The next day I felt like a little mountain climbing. Literally. It was a very small mountain in comparison to some I've climbed before. In fact the path is so well maintained that small children can do the climb. There are steps and wooden pathways for the majority of the walk. Despite being a cinch it was very pretty. In the summer it must be amazing as the grasslands on the plateau area is covered with wildflowers. I wish I could have seen that but I'm satisfied with the bushes and plants I did see. At the top (though not the peak, that's a very steep and long climb) it is cold enough for snow to cling to trees. There are little Roe deer grazing on some hills too. I'll add pictures in a while when I feel up to it.
The walk down became more natural and rocky. More fun! The path was along some cliffs with a view of the Southern Jeju island coast and the ocean beyond, seen dimly through a haze. Ambient haze, I calls it. The cliffs were an exciting chaos of craggy, pointy bits with grass growing at random. As I made my way down I also made the accquaintance of a pleasant young fellow. His English name is Jeremiah but I forgot his Korean name immediately. He's an avid hiker and had done the long and difficult course that day. If I wasn't feeling so lazy I would consider doing it too. Anyhow, we went out for supper once we finished the descent and I had my first taste of real Korean food. I've been making my own meals until now. Jeremiah is a funky, outdoorsy, punk-rocker type with sneakers, peircings and some sweet tortoise-shell glasses. He's actually walking around the island like a mini-pilgrimage so he's earned brownie points in my book.

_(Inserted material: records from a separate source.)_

(** X20: a relative path of plain segments followed by a query string of
    unreserved characters, [=] and [&] resolves to the directory of the
    manifest followed by the line as it is: the query string is kept. *)
Theorem relative_line_keeps_query
    (sch host : str) (dirs names : list str) (q : str) :
  sch = py "http" \/ sch = py "https" ->
  plain_segment host = true ->
  Forall (fun s => plain_segment s = true) dirs ->
  names <> [] -> Forall (fun s => plain_segment s = true) names ->
  q <> [] -> forallb query_part_char q = true ->
  let ln := join [47] names ++ py "?" ++ q in
  resolve_absolute netloc_check (strip ln) (directory_url sch host dirs)
  = Some (directory_url sch host dirs ++ ln).
Proof.
  intros Hs Hh Hd Hne Hn Hq HQ ln. subst ln.
  change (py "?" ++ q) with (63 :: q).
  pose proof (join_path_char names Hn) as HJ.
  destruct (join_head names Hne Hn) as (c & rest & ER & Hc).
  assert (C1 : (c =? 47) = false).
  { revert Hc. unfold always_safe, is_upper, is_lower, is_digit.
    break_tests; (discriminate || reflexivity). }
  assert (HR : forallb ref_char (join [47] names ++ 63 :: q) = true).
  { rewrite forallb_app. cbn [forallb].
    rewrite (forallb_weaken _ _ _ path_char_ref_char HJ).
    now rewrite (forallb_weaken _ _ _ query_part_char_ref_char HQ). }
  rewrite (resolve_absolute_ref _ _ HR).
  assert (Pne : join [47] names <> []) by (rewrite ER; discriminate).
  assert (S4 : startswith (join [47] names) [47; 47] = false)
    by (rewrite ER; cbn [startswith]; now rewrite N.eqb_sym, C1).
  assert (S5 : startswith (join [47] names) [47] = false)
    by (rewrite ER; cbn [startswith]; now rewrite N.eqb_sym, C1).
  pose proof (urlparse_path_query sch _ q Hs HJ Pne S4 HQ) as HU.
  assert (Rne : join [47] names ++ 63 :: q <> [])
    by (rewrite ER; discriminate).
  rewrite (urljoin_parsed sch host dirs _ (join [47] names) q Hs Hh Hd Rne
             Pne HU).
  cbv zeta. rewrite S5.
  pose proof (split_join 47 names Hne (plain_no_slash _ Hn)) as SJ.
  pose proof (filter_middle_directory dirs names (plain_nonempty _ Hd)
                (plain_nonempty _ Hn) Hne) as G.
  pose proof (last_plain_not_dot ([] :: dirs) names Hne Hn) as LN.
  cbn [app] in LN.
  assert (Z : fold_left segment_step ([] :: dirs ++ names) []
              = [] :: dirs ++ names).
  { apply (segment_loop_plain ([] :: dirs ++ names) []).
    constructor; [now split|]. apply Forall_app.
    split; now apply plain_not_dots. }
  assert (J : join [47] ([] :: dirs ++ names)
              = 47 :: terminated [47] dirs ++ join [47] names).
  { rewrite <- join_terminated by assumption.
    destruct (dirs ++ names) eqn:E; [|reflexivity].
    apply app_eq_nil in E. now destruct E. }
  assert (H0 : is_empty host = false).
  { apply plain_segment_facts in Hh. destruct Hh as (Hh & _).
    now destruct host. }
  assert (Q0 : is_empty q = false) by now destruct q.
  unfold resolve_segments.
  change (fold_left _ ?l []) with (fold_left segment_step l []).
  unfold str, char in *.
  rewrite SJ, G, LN, Z, J.
  unfold urlunparse, urlunsplit, str_or. cbn [is_empty negb andb orb].
  rewrite H0, Q0. cbn [negb andb orb startswith].
  rewrite N.eqb_refl. cbn [negb andb].
  f_equal. unfold directory_url.
  destruct Hs as [-> | ->]; spell_py; cbn [is_empty negb app];
    rewrite <- ?app_assoc; cbn [app]; rewrite <- ?app_assoc; reflexivity.
Qed.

Today I visited Seongang Iichulbong, a volcanic crater at the Eastern-most point of Jeju. It was a quick climb and, yup, looks like a crater with grass and stuff. Pretty enough and worth visiting but Mt. Hallah wins in my books!
I guess a girl is pretty popular around here when she's got a decent rack. I keep getting accosted by groups of young boys who want to take pictures with me. What the hell, I don't mind. On the crater the guy took the picture from a low angle so I knew what he was up to! I'm a perv too so I can't really say much against them. Another older man told me I have a nice face; in fact, in his own words "your face, number one!". This place is good for the self-esteem! LOL, crazy Korean men with bad taste in women. Maybe they like big noses.
I also went to a sort of pioneer village. It was neat to see the traditional homes of the island but I soon realized their architects weren't very original. Every house type looked identical; you know, nothing much has changed in 100 years. That's exactly how they build their apartments... rows and rows of the same model. It's pretty wild to see though. Imagine a building set between two mirrors facing eachother. That's a city skyline in Korea.
I've had enough of this computer poop. My bed awaits and I have some manga reading to do until I pass out mid-sentence.
I'll get over my two month hump, right mummy? You even read this in my cards. Maybe you'll be right about meeting a travel buddy! I hope I'm wrong to disbelieve spirituality and tarot card readings.